I am about to start collecting large amounts of numeric data in real-time (for those interested, the bid/ask/last or ‘tape’ for various stocks and futures). The data will later be retrieved for analysis and simulation. That’s not hard at all, but I would like to do it efficiently and that brings up a lot of questions. I don’t need the best solution (and there are probably many ‘bests’ depending on the metric, anyway). I would just like a solution that a computer scientist would approve of. (Or not laugh at?)
(1) Optimize for disk space, I/O speed, or memory?
For simulation, the overall speed is important. We want the I/O (really, I) speed of the data just faster than the computational engine, so we are not I/O limited.
(2) Store text, or something else (binary numeric)?

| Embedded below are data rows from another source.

(** Every cube [main] places has a proper box. *)
Lemma scene_cubes_proper (radians : F32.float -> F32.float) (o : Object) :
  In o (sceneObjects radians) -> isCube o = true ->
  properBox (position o) (scale o) = true.
Proof.
  unfold sceneObjects, cubePositions. cbn [map app In].
  intros Hin Hcube.
  repeat (destruct Hin as [<-|Hin];
          [first [vm_compute; reflexivity | vm_compute in Hcube; discriminate]|]).
  contradiction.
Qed.

Lemma scene_cubes_count (radians : F32.float -> F32.float) :
  List.length (filter isCube (sceneObjects radians)) = 11%nat /\
  List.length (sceneObjects radians) = 17%nat.
Proof. split; reflexivity. Qed.

End SceneFacts.

(** ** The keyboard step and the render loop *)

Module MovementFacts.
Import CollisionFacts.
Local Open Scope f32_scope.

Lemma keyboardInput_camera (k : Keys) (objects : list Object) (st : State) :
  camera (keyboardInput k objects st) =
  set_eye (camera st)
    (if checkCollision (candidate k (deltaTime st) (camera st)) objects
     then eye (camera st)
     else candidate k (deltaTime st) (camera st)).
Proof.
  unfold keyboardInput, candidate.
  destruct (keyEscape k); cbn [camera deltaTime set_eye eye];
    destruct (checkCollision _ objects); reflexivity.
Qed.

Lemma keyboardInput_eye (k : Keys) (objects : list Object) (st : State) :
  eye (camera (keyboardInput k objects st)) =
  if checkCollision (candidate k (deltaTime st) (camera st)) objects
  then eye (camera st)
  else candidate k (deltaTime st) (camera st).
Proof. rewrite keyboardInput_camera. reflexivity. Qed.

Lemma keyboardInput_timers (k : Keys) (objects : list Object) (st : State) :
  previousTime (keyboardInput k objects st) = previousTime st /\
  deltaTime (keyboardInput k objects st) = deltaTime st /\
  shouldClose (keyboardInput k objects st) = keyEscape k || shouldClose st.
Proof.
  unfold keyboardInput.
  destruct (keyEscape k); destruct (checkCollision _ objects);
    repeat split; reflexivity.
Qed.

Lemma candidate_height (k : Keys) (dt : F32.float) (c : Camera) :
  vy (candidate k dt c) = floorLevel.
Proof. reflexivity. Qed.

(** The keyboard step keeps an eye that is at floor level at floor
    level. *)
Lemma keyboardInput_keeps_height (k : Keys) (objects : list Object) (st : State) :
  vy (eye (camera st)) = floorLevel ->
  vy (eye (camera (keyboardInput k objects st))) = floorLevel.
Proof.
  intros H. rewrite keyboardInput_eye.
  destruct (checkCollision _ objects); [exact H|apply candidate_height].
Qed.

Lemma frame_eye (inp : FrameInput) (objects : list Object) (st : State) :
  eye (camera (frame inp objects st)) =
  eye (camera (keyboardInput (fiKeys inp) objects (updateTimer (fiTime inp) st))).
Proof. reflexivity. Qed.

Lemma reachable_height (objects : list Object) (st : State) :
  reachable objects st -> vy (eye (camera st)) = floorLevel.
Proof.
  induction 1 as [st (He & _)|st inp Hr IH Hopen].
  - rewrite He. reflexivity.
  - rewrite frame_eye. apply keyboardInput_keeps_height. exact IH.
Qed.

(** A candidate at floor level lies neither in the floor bound nor in
    the ceiling bound. *)
Lemma floor_level_outside_slabs (p : vec3) :
  vy p = floorLevel ->
  inBound p floorBound = false /\ inBound p ceilingBound = false.
Proof.
  intros H. unfold inBound. rewrite H.
  cbn [yMin yMax floorBound ceilingBound].
  replace (floorLevel <=? n4_5) with false by (vm_compute; reflexivity).
  replace (floorLevel >=? p2_5) with false by (vm_compute; reflexivity).
  rewrite !andb_false_r. split; reflexivity.
Qed.

End MovementFacts.

(** * The claims *)

Section Claims.
Import F32Order CollisionFacts SphereBox SceneFacts MovementFacts.
Local Open Scope f32_scope.

(** C1 (as amended).  [checkCollision] answers true exactly when the
    position lies inside one of the six room bounds or the sphere-box test
    succeeds against an object named "cube"; its answer depends on the
    cubes of the list only; and it answers true at the centre of every
    cube whose centre has finite coordinates and every component of whose
    scale is at least zero ([0 <= s], which a NaN does not satisfy), as is
    the case for every cube of the program's scene. *)
Theorem checkCollision_rooms_or_cubes :
  forall (p : vec3) (objects : list Object),
    (checkCollision p objects = true <->
       pointInRoomBounds p = true \/
       exists o, In o objects /\ name o = "cube"%string /\
                 objectCollision p cameraRadius (position o) (scale o) = true) /\
    checkCollision p objects = checkCollision p (filter isCube objects) /\
    (forall o, In o objects -> name o = "cube"%string ->
       Vec3.valid (position o) = true ->
       Vec3.is_finite (position o) = true ->
       Vec3.nonneg (scale o) = true ->
       checkCollision (position o) objects = true) /\
    (forall radians o, In o (sceneObjects radians) -> name o = "cube"%string ->
       Vec3.valid (position o) = true /\
       Vec3.is_finite (position o) = true /\
       Vec3.nonneg (scale o) = true).
Proof.
  intros p objects. split; [apply checkCollision_iff|].
  split; [unfold checkCollision; rewrite <- hitsAnyCube_filter; reflexivity|].
  split.
  - intros o Hin Hname Hv Hf Hs. apply checkCollision_iff. right.
    exists o. repeat split; try assumption.
    apply centre_hit, properBox_holdsCentre.
    unfold properBox. rewrite Hv, Hf, Hs. reflexivity.
  - intros radians o Hin Hname.
    pose proof (scene_cubes_proper radians o Hin
                  (proj2 (isCube_name o) Hname)) as H.
    unfold properBox in H.
    apply andb_true_iff in H as [H Hs]. apply andb_true_iff in H as [Hv Hf].
    auto.
Qed.

Lemma checkCollision_rooms_or_cubes_witness :
  checkCollision (position unitCube) [unitCube] = true.
Proof.
  apply (proj1 (proj2 (proj2
           (checkCollision_rooms_or_cubes originPoint [unitCube])))).
  - left; reflexivity.
  - reflexivity.
  - vm_compute; reflexivity.
  - vm_compute; reflexivity.
  - vm_compute; reflexivity.
Defined.

(** C1 as stated fails: the centre of a cube mirrored along x lies in no
    room bound, and the sphere-box test against that cube answers false
    there, the computed closest point being half a unit away. *)
Lemma mirrored_cube_centre_not_hit :
  In mirroredCube [mirroredCube] /\
  name mirroredCube = "cube"%string /\
  closestPoint (position mirroredCube) (position mirroredCube)
               (scale mirroredCube) = mkVec3 p0_5 p0_0 p0_0 /\
  checkCollision (position mirroredCube) [mirroredCube] = false.
Proof.
  split; [left; reflexivity|].
  split; [reflexivity|].
  split; vm_compute; reflexivity.
Qed.

(** C3 (as amended).  The keyboard step is all-or-nothing with respect
    to the candidate, the displaced eye with its height set to -4: when
    [checkCollision] answers true on the candidate the whole camera is
    what it was before the step, and otherwise the eye is the candidate
    and nothing else of the camera changes; the timers are untouched. *)
Theorem keyboardInput_all_or_nothing :
  forall (k : Keys) (objects : list Object) (st : State),
    let cand := candidate k (deltaTime st) (camera st) in
    let st' := keyboardInput k objects st in
    cand = Vec3.set_y (displaced k (deltaTime st) (camera st)) floorLevel /\
    eye (camera st') =
      (if checkCollision cand objects then eye (camera st) else cand) /\
    camera st' =
      (if checkCollision cand objects then camera st
       else set_eye (camera st) cand) /\
    previousTime st' = previousTime st /\
    deltaTime st' = deltaTime st.
Proof.
  intros k objects st cand st'. split; [reflexivity|].
  split; [apply keyboardInput_eye|].
  split.
  - unfold st'. rewrite keyboardInput_camera. fold cand.
    destruct (checkCollision cand objects); [|reflexivity].
    destruct (camera st); reflexivity.
  - destruct (keyboardInput_timers k objects st) as (H1 & H2 & _). auto.
Qed.

(** C3 as stated fails on both branches.  Looking upwards, the
    displaced position (0, -3.625, -0.5) does not collide, yet the eye
    kept is (0, -4, -0.5).  Looking downwards, the displaced position
    (0, -4.75, -0.5625) lies in the floor bound, yet the eye is not
    restored: it moves to (0, -4, -0.5625). *)
Lemma displaced_position_not_decisive :
  (displaced onlyW (deltaTime lookingUpState) (camera lookingUpState)
     = mkVec3 p0_0 (F32.of_dyadic (-29) (-3)) n0_5 /\
   checkCollision
     (displaced onlyW (deltaTime lookingUpState) (camera lookingUpState)) []
     = false /\
   eye (camera (keyboardInput onlyW [] lookingUpState))
     = mkVec3 p0_0 n4_0 n0_5 /\
   eye (camera (keyboardInput onlyW [] lookingUpState))
     <> displaced onlyW (deltaTime lookingUpState) (camera lookingUpState)) /\
  (displaced onlyW (deltaTime lookingDownState) (camera lookingDownState)
     = mkVec3 p0_0 (F32.of_dyadic (-19) (-2)) (F32.of_dyadic (-9) (-4)) /\
   checkCollision
     (displaced onlyW (deltaTime lookingDownState) (camera lookingDownState)) []
     = true /\
   eye (camera (keyboardInput onlyW [] lookingDownState))
     = mkVec3 p0_0 n4_0 (F32.of_dyadic (-9) (-4)) /\
   eye (camera (keyboardInput onlyW [] lookingDownState))
     <> eye (camera lookingDownState)).
Proof.
  split; (split; [vm_compute; reflexivity|]);
    (split; [vm_compute; reflexivity|]);
    (split; [vm_compute; reflexivity|]);
    intros H; vm_compute in H; discriminate H.
Qed.

(** C4.  In every state the render loop reaches from the initial eye
    (0, -4, 4.5), the eye is at height -4, and so it is after every run
    of the keyboard step from such a state, whatever the keys, the frame
    time and the objects, whether the candidate was kept or the eye
    restored. *)
Theorem eye_height_locked :
  forall (objects : list Object) (st : State),
    reachable objects st ->
    vy (eye (camera st)) = F32.of_Z (-4) /\
    forall (time : F32.float) (k : Keys) (objects' : list Object),
      vy (eye (camera (keyboardInput k objects' (updateTimer time st))))
      = F32.of_Z (-4).
Proof.
  intros objects st Hr.
  pose proof (reachable_height objects st Hr) as H.
  split; [exact H|].
  intros time k objects'. apply keyboardInput_keeps_height. exact H.
Qed.

Lemma eye_height_locked_witness :
  vy (eye (camera (keyboardInput onlyW [] (updateTimer p1_0 startState))))
  = F32.of_Z (-4).
Proof.
  apply (proj2 (eye_height_locked [] startState
                  (reach_initial [] startState
                     (conj eq_refl (conj eq_refl (conj eq_refl
                        (conj eq_refl eq_refl))))))).
Defined.

(** C5 (as amended).  From the eye (0, -4, 4.5), a forward move along
    front (0, 0, -1) with speed 5 and a frame time of one second has the
    candidate (0, -4, -0.5).  That position lies in no room bound and
    [checkCollision] answers false on it, for the program's scene as for
    an empty object list, so the move is committed: after the keyboard
    step, and after the whole frame, the eye is (0, -4, -0.5).  A move is
    discarded, the eye staying where it was, whenever its candidate lands
    inside a wall bound. *)
Theorem forward_move_from_start :
  let cand := candidate onlyW (deltaTime forwardState) (camera forwardState) in
  eye (camera forwardState) = mkVec3 p0_0 n4_0 p4_5 /\
  front (camera forwardState) = mkVec3 p0_0 p0_0 n1_0 /\
  deltaTime forwardState = p1_0 /\
  cand = mkVec3 p0_0 n4_0 n0_5 /\
  inAnyBound cand roomBounds = false /\
  checkCollision cand [] = false /\
  (forall radians, checkCollision cand (sceneObjects radians) = false) /\
  (forall radians,
     eye (camera (keyboardInput onlyW (sceneObjects radians) forwardState))
     = mkVec3 p0_0 n4_0 n0_5) /\
  (forall radians dx dy basis,
     eye (camera (frame (mkFrameInput p1_0 onlyW dx dy basis)
                        (sceneObjects radians) startState))
     = mkVec3 p0_0 n4_0 n0_5) /\
  (forall (k : Keys) (objects : list Object) (st : State),
     inAnyBound (candidate k (deltaTime st) (camera st)) wallBounds = true ->
     checkCollision (candidate k (deltaTime st) (camera st)) objects = true /\
     eye (camera (keyboardInput k objects st)) = eye (camera st)).
Proof.
  intros cand.
  do 6 (split; [vm_compute; reflexivity|]).
  split; [intros radians; vm_compute; reflexivity|].
  split; [intros radians; vm_compute; reflexivity|].
  split; [intros radians dx dy basis; rewrite frame_eye; vm_compute; reflexivity|].
  intros k objects st Hwall.
  assert (Hc : checkCollision (candidate k (deltaTime st) (camera st)) objects
               = true).
  { apply checkCollision_iff. left. rewrite <- inAnyBound_room.
    unfold roomBounds. cbn [inAnyBound]. rewrite Hwall.
    destruct (inBound (candidate k (deltaTime st) (camera st)) floorBound),
             (inBound (candidate k (deltaTime st) (camera st)) ceilingBound);
      reflexivity. }
  split; [exact Hc|].
  rewrite keyboardInput_eye, Hc. reflexivity.
Qed.
(** The closed form of the integral link after [n + 1] samples of a
    constant input [x]: it has accumulated [Ki P] once per sample and the
    bare [P] once per sample but the first, where [P = x Kp]. *)
Lemma tPI_hold_exact_fIout (x : R) (n : nat) (c : tPI R) :
  sPI.fIout (tPI_hold x (S n) c) =
    1 / 2 * sPI.fDtSec c * (x * sPI.fKp c) * (INR (S n) * sPI.fKi c + INR n).
Proof.
  induction n as [|n IH].
  - destruct (tPI_hold_step x 0 c) as (_ & _ & _ & HI). rewrite HI.
    destruct (tPI_hold_zero x c) as [-> ->].
    cbv [fadd fmul f0 f0_5 exact_real INR]. field.
  - destruct (tPI_hold_step x (S n) c) as (_ & _ & _ & HI). rewrite HI.
    destruct (tPI_hold_step x n c) as (_ & HPI' & HPO' & _).
    rewrite HPO', HPI', IH.
    rewrite (S_INR (S n)), (S_INR n).
    cbv [fadd fmul f0 f0_5 exact_real]. field.
Qed.

Lemma tPI_hold_exact_state (x : R) (n : nat) (c : tPI R) :
  let s := tPI_hold x (S n) c in
  sPI.fPout s = x * sPI.fKp c /\
  sPI.fIprevIn s = x * sPI.fKp c /\
  sPI.fIprevOut s = sPI.fIout s /\
  sPI.fIout s =
    1 / 2 * sPI.fDtSec c * (x * sPI.fKp c) * (INR (S n) * sPI.fKi c + INR n).
Proof.
  cbv zeta.
  destruct (tPI_hold_step x n c) as (HP & HPI & HPO & _).
  split; [exact HP|]. split; [exact HPI|]. split; [exact HPO|].
  apply tPI_hold_exact_fIout.
Qed.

(3) Given a set of choices from (1)-(2), are there any standout language/library combinations to do the job– Java, Python, C++, or something else?
I would classify this code as “write and forget”, so more points for efficiency over clarity/compactness of code. I would very, very much like to stick with Python for the simulation code (because the sims do change a lot and need to be clear). So bonus points for good Pythonic solutions.
Edit: this is for a Linux system (Ubuntu)
Thanks
Fame is an often-used commercial solution for time-series storage.
If you are serious about this, building your own will be a big job. HDF might be useful, they claim that it is suitable for tick data handling, and have C++ access. There is Python support here.
Useful real-life experience from somebody with the same problem here, including HDF5 refs.